[Input data Boundary: Start]
Lemma add_process_node_Ret p s s' :
  add_process_node p s = (Ret tt, s') →
  parent_stack s' = parent_stack s
  ∧ registered s' (process_name p)
  ∧ process_parent_map s' !! process_name p = Some (current_parent s).
Proof.
  revert s s'. induction p as [p|n ps ic im om IH] using process_t_nested_ind;
    intros s s' Hrun.
  - simpl in Hrun. rewrite bind_gets in Hrun. simpl in Hrun.
    destruct (setup s); [done|].
    apply bind_Ret_inv in Hrun as ([] & s1 & Hdup & Hrun).
    apply check_duplicate_name_Ret in Hdup as [-> _].
    autorewrite with monad in Hrun. inversion Hrun; subst; clear Hrun. simpl.
    split_and!; [done| |by rewrite lookup_insert_eq].
    left. simpl. rewrite lookup_insert_eq. eauto.
  - rewrite add_process_node_cluster in Hrun.
    rewrite bind_gets in Hrun. simpl in Hrun.
    destruct (setup s); [done|].
    apply bind_Ret_inv in Hrun as ([] & s1 & Hdup & Hrun).
    apply check_duplicate_name_Ret in Hdup as [-> _].
    autorewrite with monad in Hrun.
    apply bind_Ret_inv in Hrun as ([] & s3 & Hchildren & Hrun).
    apply bind_Ret_inv in Hrun as ([] & s4 & Hconnects & Hrun).
    inversion Hrun; subst; clear Hrun.
    pose proof (foreach_add_process_node_stack _ _ _ IH Hchildren) as Hstack3.
    apply parent_stack_connect_connections in Hconnects as Hstack4.
    assert (parents_kept_children : preserves parents_kept (foreach ps add_process_node)).
    { pose proof parents_kept_add_process_node. frame. }
    assert (parents_kept_connects : preserves parents_kept (foreach ic connect_connection)).
    { pose proof parents_kept_connect_connection. frame. }
    apply parents_kept_children in Hchildren.
    apply parents_kept_connects in Hconnects.
    simpl in *. split_and!.
    + by rewrite Hstack4, Hstack3.
    + destruct (Hconnects n) as [Hreg _]; [|done].
      destruct (Hchildren n) as [Hreg _]; [|done].
      right. simpl. rewrite lookup_insert_eq. eauto.
    + destruct (Hchildren n) as [Hreg2 Hpar2].
      { right. simpl. rewrite lookup_insert_eq. eauto. }
      destruct (Hconnects n Hreg2) as [_ Hpar3].
      rewrite Hpar3, Hpar2. simpl. by rewrite lookup_insert_eq.
Qed.

Lemma foreach_children_parented ps s s' :
  foreach ps add_process_node s = (Ret tt, s') →
  parents_kept s s'
  ∧ ∀ child, child ∈ ps →
      registered s' (process_name child)
      ∧ process_parent_map s' !! process_name child = Some (current_parent s).
Proof.
  revert s. induction ps as [|q ps IH]; intros s Hrun; simpl in Hrun.
  - inversion Hrun; subst. split; [done|]. by intros child ?%elem_of_nil.
  - apply bind_Ret_inv in Hrun as ([] & s1 & Hfirst & Hrest).
    pose proof (parents_kept_add_process_node _ _ _ _ Hfirst) as Hkept1.
    apply add_process_node_Ret in Hfirst as (Hstack & Hreg & Hparent).
    destruct (IH _ Hrest) as [Hkept Hchildren].
    split; [by etransitivity|].
    intros child [->|Hchild]%elem_of_cons.
    + destruct (Hkept _ Hreg) as [Hreg' ->]. done.
    + destruct (Hchildren _ Hchild) as [Hreg' ->].
      unfold current_parent. by rewrite Hstack.
Qed.

(** X15: when [add_process] has added a cluster, the stack of enclosing
    clusters is as it was before the call, [parent_cluster] of the cluster
    is the cluster that was being added around it (the empty name at the
    top level), and [parent_cluster] of each process of the cluster is the
    cluster. *)
Theorem cluster_children_parented s n ps ic im om s' :
  add_process (Some (process_cluster n ps ic im om)) s = (Ret tt, s') →
  parent_stack s' = parent_stack s
  ∧ parent_cluster n s' = (Ret (current_parent s), s')
  ∧ ∀ child, child ∈ ps → parent_cluster (process_name child) s' = (Ret n, s').
Proof.
  intros Hrun. unfold add_process in Hrun.
  pose proof (add_process_node_Ret _ _ _ Hrun) as (Hstack & _ & Hparent).
  split_and!; [done| |].
  { unfold parent_cluster. rewrite bind_gets. simpl in *. by rewrite Hparent. }
  rewrite add_process_node_cluster in Hrun.
  rewrite bind_gets in Hrun. simpl in Hrun.
  destruct (setup s); [done|].
  apply bind_Ret_inv in Hrun as ([] & s1 & Hdup & Hrun).
  apply check_duplicate_name_Ret in Hdup as [-> _].
  autorewrite with monad in Hrun.
  apply bind_Ret_inv in Hrun as ([] & s3 & Hchildren & Hrun).
  apply bind_Ret_inv in Hrun as ([] & s4 & Hconnects & Hrun).
  inversion Hrun; subst; clear Hrun.
  apply foreach_children_parented in Hchildren as [Hkept Hchildren].
  assert (parents_kept_connects : preserves parents_kept (foreach ic connect_connection)).
  { pose proof parents_kept_connect_connection. frame. }
  apply parents_kept_connects in Hconnects.
  intros child Hchild. unfold parent_cluster. rewrite bind_gets. simpl.
  destruct (Hchildren _ Hchild) as [Hreg Hchild_parent].
  destruct (Hconnects _ Hreg) as [_ ->]. by rewrite Hchild_parent.
Qed.

(** ** A new pipeline *)

(** X16: the pipeline that [new_pipeline] returns (it returns one only for
    a configuration that is not null) has no process and no cluster;
    [setup_pipeline] on it throws [no_processes_exception],
    every query guarded by [ensure_setup] throws
    [pipeline_not_setup_exception], [remove_process] throws
    [no_such_process_exception], and none of them changes it. *)
Theorem new_pipeline_is_empty conf s :
  new_pipeline conf = Ret s →
  (∃ block, conf = Some block)
  ∧ process_names s = (Ret [], s) ∧ cluster_names s = (Ret [], s)
  ∧ (∀ fuel, setup_pipeline fuel s = (Throw no_processes_exception, s))
  ∧ (∀ q, run_query q s = (Throw pipeline_not_setup_exception, s))
  ∧ (∀ fuel n, remove_process (S fuel) n s = (Throw (no_such_process_exception n), s)).
Proof.
  destruct conf as [block|]; [|done]. intros [= <-]. split_and!.
  - by exists block.
  - unfold process_names, gets. simpl. by rewrite dom_empty_L, elements_empty.
  - unfold cluster_names, gets. simpl. by rewrite dom_empty_L, elements_empty.
  - intros fuel. by apply setup_pipeline_no_processes.
  - intros q. apply run_query_guard. by apply ensure_setup_not_setup.
  - intros fuel n. simpl. rewrite bind_gets. simpl. by rewrite !lookup_empty.
Qed.

(** ** Names *)

(** X5: [process_names] lists, without repetition and in the order of the
    names, exactly the names for which [process_by_name] returns a process;
    [cluster_names] and [cluster_by_name] agree in the same way. *)
Theorem names_agree_with_lookups s :
  (∃ names, process_names s = (Ret names, s)
     ∧ NoDup names ∧ Sorted name_le names
     ∧ ∀ n, n ∈ names ↔ ∃ p, process_by_name n s = (Ret p, s))
  ∧ (∃ names, cluster_names s = (Ret names, s)
     ∧ NoDup names ∧ Sorted name_le names
     ∧ ∀ n, n ∈ names ↔ ∃ cl, cluster_by_name n s = (Ret cl, s)).
Proof.
  split.
  - destruct (sorted_names_spec (dom (process_map s))) as (Hnodup & Hsorted & Hin).
    eexists. split; [done|]. split_and!; [done..|].
    intros n. rewrite Hin, elem_of_dom. split.
    + intros [p Hp]. exists p. by apply process_by_name_Some.
    + intros [p Hp]. destruct (process_map s !! n) eqn:Hn; [done|].
      by rewrite process_by_name_None in Hp.
  - destruct (sorted_names_spec (dom (cluster_map s))) as (Hnodup & Hsorted & Hin).
    eexists. split; [done|]. split_and!; [done..|].
    intros n. rewrite Hin, elem_of_dom. unfold cluster_by_name.
    rewrite bind_gets. simpl. destruct (cluster_map s !! n) as [cl|].
    + split; eauto.
    + split; [by intros [? ?]|by intros [? ?]].
Qed.

(** ** Senders and receivers *)

Lemma find_Some_elem {A} (f : A → bool) (l : list A) x :
  List.find f l = Some x → x ∈ l ∧ f x = true.
Proof. intros Hfind. apply find_some in Hfind as [? ?]. by rewrite list_elem_of_In. Qed.

Lemma find_is_Some {A} (f : A → bool) (l : list A) x :
  x ∈ l → f x = true → ∃ y, List.find f l = Some y.
Proof.
  intros Hx Hf. destruct (List.find f l) eqn:Hfind; [eauto|].
  apply list_elem_of_In in Hx. by rewrite (find_none _ _ Hfind _ Hx) in Hf.
Qed.

(** X6: in a state that passes [ensure_setup], [receivers_for_port] of an
    output port lists exactly the downstream addresses of the resolved
    connections that start there, and [sender_for_port] of an input port
    that has a resolved connection returns the upstream address of one of
    them, which in turn lists the port among its receivers. *)
Theorem senders_and_receivers_agree s :
  ensure_setup s = (Ret tt, s) →
  (∀ un up, ∃ l, receivers_for_port un up s = (Ret l, s)
      ∧ ∀ d, d ∈ l ↔ ((un, up), d) ∈ connections s)
  ∧ (∀ u dn dp, (u, (dn, dp)) ∈ connections s →
      ∃ u' l, sender_for_port dn dp s = (Ret u', s)
              ∧ (u', (dn, dp)) ∈ connections s
              ∧ receivers_for_port u'.1 u'.2 s = (Ret l, s)
              ∧ (dn, dp) ∈ l).
Proof.
  intros Hg.
  assert (∀ un up d,
            d ∈ (λ c : connection_t, c.2) <$>
                List.filter (λ c, bool_decide (conn_upstream_name c = un)
                                  && bool_decide (conn_upstream_port c = up))
                            (connections s)
            ↔ ((un, up), d) ∈ connections s) as Hreceivers.
  { intros un up d. rewrite list_elem_of_fmap. split.
    - intros ([[un' up'] d'] & -> & Hc). apply list_elem_of_In, filter_In in Hc as [Hc Hf].
      apply list_elem_of_In in Hc.
      unfold conn_upstream_name, conn_upstream_port in Hf. simpl in Hf.
      apply andb_true_iff in Hf as [->%bool_decide_eq_true ->%bool_decide_eq_true].
      done.
    - intros Hc. exists ((un, up), d). split; [done|].
      apply list_elem_of_In, filter_In. split; [by apply list_elem_of_In|].
      unfold conn_upstream_name, conn_upstream_port. simpl.
      by rewrite !bool_decide_eq_true_2. }
  split.
  - intros un up. eexists. split.
    { unfold receivers_for_port. by rewrite (bind_Ret_eq _ _ _ _ _ Hg). }
    apply Hreceivers.
  - intros u dn dp Hc.
    destruct (find_is_Some
                (λ c, bool_decide (conn_downstream_name c = dn)
                      && bool_decide (conn_downstream_port c = dp))
                (connections s) (u, (dn, dp)) Hc) as [[u' d'] Hfind].
    { unfold conn_downstream_name, conn_downstream_port. simpl.
      by rewrite !bool_decide_eq_true_2. }
    pose proof (find_Some_elem _ _ _ Hfind) as [Hin Hf].
    unfold conn_downstream_name, conn_downstream_port in Hf. simpl in Hf.
    apply andb_true_iff in Hf as [Hdn%bool_decide_eq_true Hdp%bool_decide_eq_true].
    assert (d' = (dn, dp)) as -> by (destruct d'; simpl in *; congruence).
    exists u'. eexists. split_and!.
    + unfold sender_for_port. rewrite (bind_Ret_eq _ _ _ _ _ Hg).
      unfold gets. by rewrite Hfind.
    + done.
    + unfold receivers_for_port. by rewrite (bind_Ret_eq _ _ _ _ _ Hg).
    + apply Hreceivers. by destruct u'.
Qed.

(** ** Running *)

(** X7: in a state that passes [ensure_setup] and is not running, [start]
    followed by [stop] gives the state back; in between, [reset] throws
    [reset_running_pipeline_exception] and changes nothing; and [stop] on a
    pipeline that is not running throws [logic_error]. *)
Theorem start_stop_round_trip s :
  ensure_setup s = (Ret tt, s) → running s = false →
  ∃ s1, start s = (Ret tt, s1)
    ∧ running s1 = true
    ∧ reset s1 = (Throw reset_running_pipeline_exception, s1)
    ∧ stop s1 = (Ret tt, s)
    ∧ ∃ reason, stop s = (Throw (logic_error reason), s).
Proof.
  intros Hg Hrun. eexists. split.
  { unfold start. by rewrite (bind_Ret_eq _ _ _ _ _ Hg). }
  split_and!.
  - done.
  - unfold reset. rewrite bind_gets. done.
  - unfold stop. rewrite bind_gets. simpl.
    unfold modify. f_equal. destruct s. simpl in *. by subst.
  - unfold stop. rewrite bind_gets. simpl. rewrite Hrun. simpl. by eexists.
Qed.

End Properties.

(** * The scenarios *)

Import Scenario.

Lemma table_process_keeps_ports :
  @core_frequency_keeps_ports table_edge table_process _.
Proof. intros p f p' [= <-] port_name. done. Qed.

(** S2 end to end: after setup the connection into the cluster port has
    become one connection per mapped child port. *)
Example s2_cluster_fan_out :
  let r := setup_pipeline 50 s2_built in
  r.1 = Ret tt
  ∧ connections r.2 = [(("a", "out"), ("child1", "in")); (("a", "out"), ("child2", "in"))]
  ∧ cluster_connections r.2 = [].
Proof. vm_compute. done. Qed.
[Input data Boundary: End]
Exercise prompt: Give the exact lines, and only those, from the line containing "Hchild) as [Hreg' ->]." through the line containing "[pipeline_not_setup_exception], [remove_process] throws" in the entries above.

Task solution:
    + destruct (Hchildren _ Hchild) as [Hreg' ->].
      unfold current_parent. by rewrite Hstack.
Qed.

(** X15: when [add_process] has added a cluster, the stack of enclosing
    clusters is as it was before the call, [parent_cluster] of the cluster
    is the cluster that was being added around it (the empty name at the
    top level), and [parent_cluster] of each process of the cluster is the
    cluster. *)
Theorem cluster_children_parented s n ps ic im om s' :
  add_process (Some (process_cluster n ps ic im om)) s = (Ret tt, s') →
  parent_stack s' = parent_stack s
  ∧ parent_cluster n s' = (Ret (current_parent s), s')
  ∧ ∀ child, child ∈ ps → parent_cluster (process_name child) s' = (Ret n, s').
Proof.
  intros Hrun. unfold add_process in Hrun.
  pose proof (add_process_node_Ret _ _ _ Hrun) as (Hstack & _ & Hparent).
  split_and!; [done| |].
  { unfold parent_cluster. rewrite bind_gets. simpl in *. by rewrite Hparent. }
  rewrite add_process_node_cluster in Hrun.
  rewrite bind_gets in Hrun. simpl in Hrun.
  destruct (setup s); [done|].
  apply bind_Ret_inv in Hrun as ([] & s1 & Hdup & Hrun).
  apply check_duplicate_name_Ret in Hdup as [-> _].
  autorewrite with monad in Hrun.
  apply bind_Ret_inv in Hrun as ([] & s3 & Hchildren & Hrun).
  apply bind_Ret_inv in Hrun as ([] & s4 & Hconnects & Hrun).
  inversion Hrun; subst; clear Hrun.
  apply foreach_children_parented in Hchildren as [Hkept Hchildren].
  assert (parents_kept_connects : preserves parents_kept (foreach ic connect_connection)).
  { pose proof parents_kept_connect_connection. frame. }
  apply parents_kept_connects in Hconnects.
  intros child Hchild. unfold parent_cluster. rewrite bind_gets. simpl.
  destruct (Hchildren _ Hchild) as [Hreg Hchild_parent].
  destruct (Hconnects _ Hreg) as [_ ->]. by rewrite Hchild_parent.
Qed.

(** ** A new pipeline *)

(** X16: the pipeline that [new_pipeline] returns (it returns one only for
    a configuration that is not null) has no process and no cluster;
    [setup_pipeline] on it throws [no_processes_exception],
    every query guarded by [ensure_setup] throws
    [pipeline_not_setup_exception], [remove_process] throws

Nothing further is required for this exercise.